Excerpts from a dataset
(* ===== verification/Pipeline.v ===== *)
(** * The running agent

    [agent/agent.go]: the goroutines that [Run] starts and the channels between them, as a step relation.
    Inputs gather on their timers and send to the input channel; a goroutine applies the processors; one adds
    metrics to the aggregators and one per aggregator pushes; a relay applies the processors to
    aggregates; one goroutine gives every metric to the outputs, and one per output flushes. When the context is
    done the stages end one after the other, each when its source is closed and empty.

    A stage that the configuration leaves out has ended from the start. What a plugin does to a metric, in its running wrapper, is the interface
    [PluginEnv]; each call is one step, as each is made under the wrapper's lock. A push holds that
    lock until its last metric is sent, so the model does too. A write is one step here; how it interleaves
    with additions is the subject of [Buffer]. Sends on a closed channel and closing it
    twice, which panic, set a flag. *)

From Stdlib Require Import Wf_nat.
From S2P Require Import Prelude.
Inductive error (E : Type) := ErrInit (p : plugin) (e : E) | ErrPlugin (e : E) | ErrContext (e : E) | ErrGather.
Arguments ErrInit {E}.
Arguments ErrPlugin {E}.
Arguments ErrContext {E}.
Arguments ErrGather {E}.

Class Host (E W : Type) := {
  h_ctx : W -> option E;
  h_init : plugin -> W -> option E * W;
  h_connect : nat -> W -> option E * W;
  h_sleep : Z -> W -> option E * W;
  h_start : nat -> W -> option E * W;
  h_stop : nat -> W -> W;
  h_gather : bool -> nat -> W -> option E * W;
  h_inputs : W -> W;
  h_drain : W -> W;
  h_close : nat -> W -> W;
}.

(** What happened, with how it ended. *)
Inductive event :=
| EInit (p : plugin) (ok : bool)
| EConnect (i : nat) (ok : bool)
| ESleep (d : Z) (ok : bool)
| EStart (i : nat) (ok : bool)
| EStop (i : nat)
| EGather (kept : bool) (i : nat) (ok : bool)
| EInputs
| EDrain
| EClose (i : nat).

(** An input: its name and whether it is a service. *)
Record input := mkInput { in_name : string; in_service : bool }.

Record config := mkConfig { inputs : list input; nprocessors : nat; naggregators : nat; noutputs : nat }.

Definition seconds (n : Z) : Z := n * 1000000000.

(** ** Calls that leave a trace and may fail *)

Section Calls.
Context {E W : Type} `{Host E W}.

Definition st : Type := W * list event.
Definition call (A : Type) : Type := st -> A * st.
Definition result : Type := option (error E).

Definition ret {A} (a : A) : call A := fun s => (a, s).
Definition bind {A B} (x : call A) (f : A -> call B) : call B := fun s => let '(a, s) := x s in f a s.
(** Go on unless there is an error. *)
Definition andThen (x y : call result) : call result := bind x (fun r => match r with None => y | Some e => ret (Some e) end).

Definition does (f : W -> W) (e : event) : call unit := fun s => (tt, (f s.1, s.2 ++ [e])).
Definition tries (f : W -> option E * W) (e : bool -> event) : call (option E) :=
  fun s => let '(r, w) := f s.1 in (r, (w, s.2 ++ [e (if r is None then true else false)])).

Fixpoint each {A} (f : A -> call result) (l : list A) : call result :=
  match l with [] => ret None | a :: l => andThen (f a) (each f l) end.
Fixpoint each_ {A} (f : A -> call unit) (l : list A) : call unit :=
  match l with [] => ret tt | a :: l => bind (f a) (fun _ => each_ f l) end.

(** ** The agent *)

Definition init_one (p : plugin) : call result := bind (tries (h_init p) (EInit p)) (fun r => ret (ErrInit p <$> r)).

Definition initPlugins (c : config) : call result :=
  andThen (each init_one (PInput <$> seq 0 (length (inputs c))))
  (andThen (each init_one (PProcessor <$> seq 0 (nprocessors c)))
  (andThen (each init_one (PAggregator <$> seq 0 (naggregators c)))
           (each init_one (POutput <$> seq 0 (noutputs c))))).

Definition connect_one (i : nat) : call result :=
  bind (tries (h_connect i) (EConnect i)) (fun r =>
  match r with
  | None => ret None
  | Some _ =>
    bind (tries (h_sleep (seconds 15)) (ESleep (seconds 15))) (fun r =>
    match r with
    | Some e => ret (Some (ErrContext e))
    | None => bind (tries (h_connect i) (EConnect i)) (fun r => ret (ErrPlugin <$> r))
    end)
  end).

Problem to work on: Say how many lines of the entries above include the string "What", giving the number and nothing else.

Reply: 2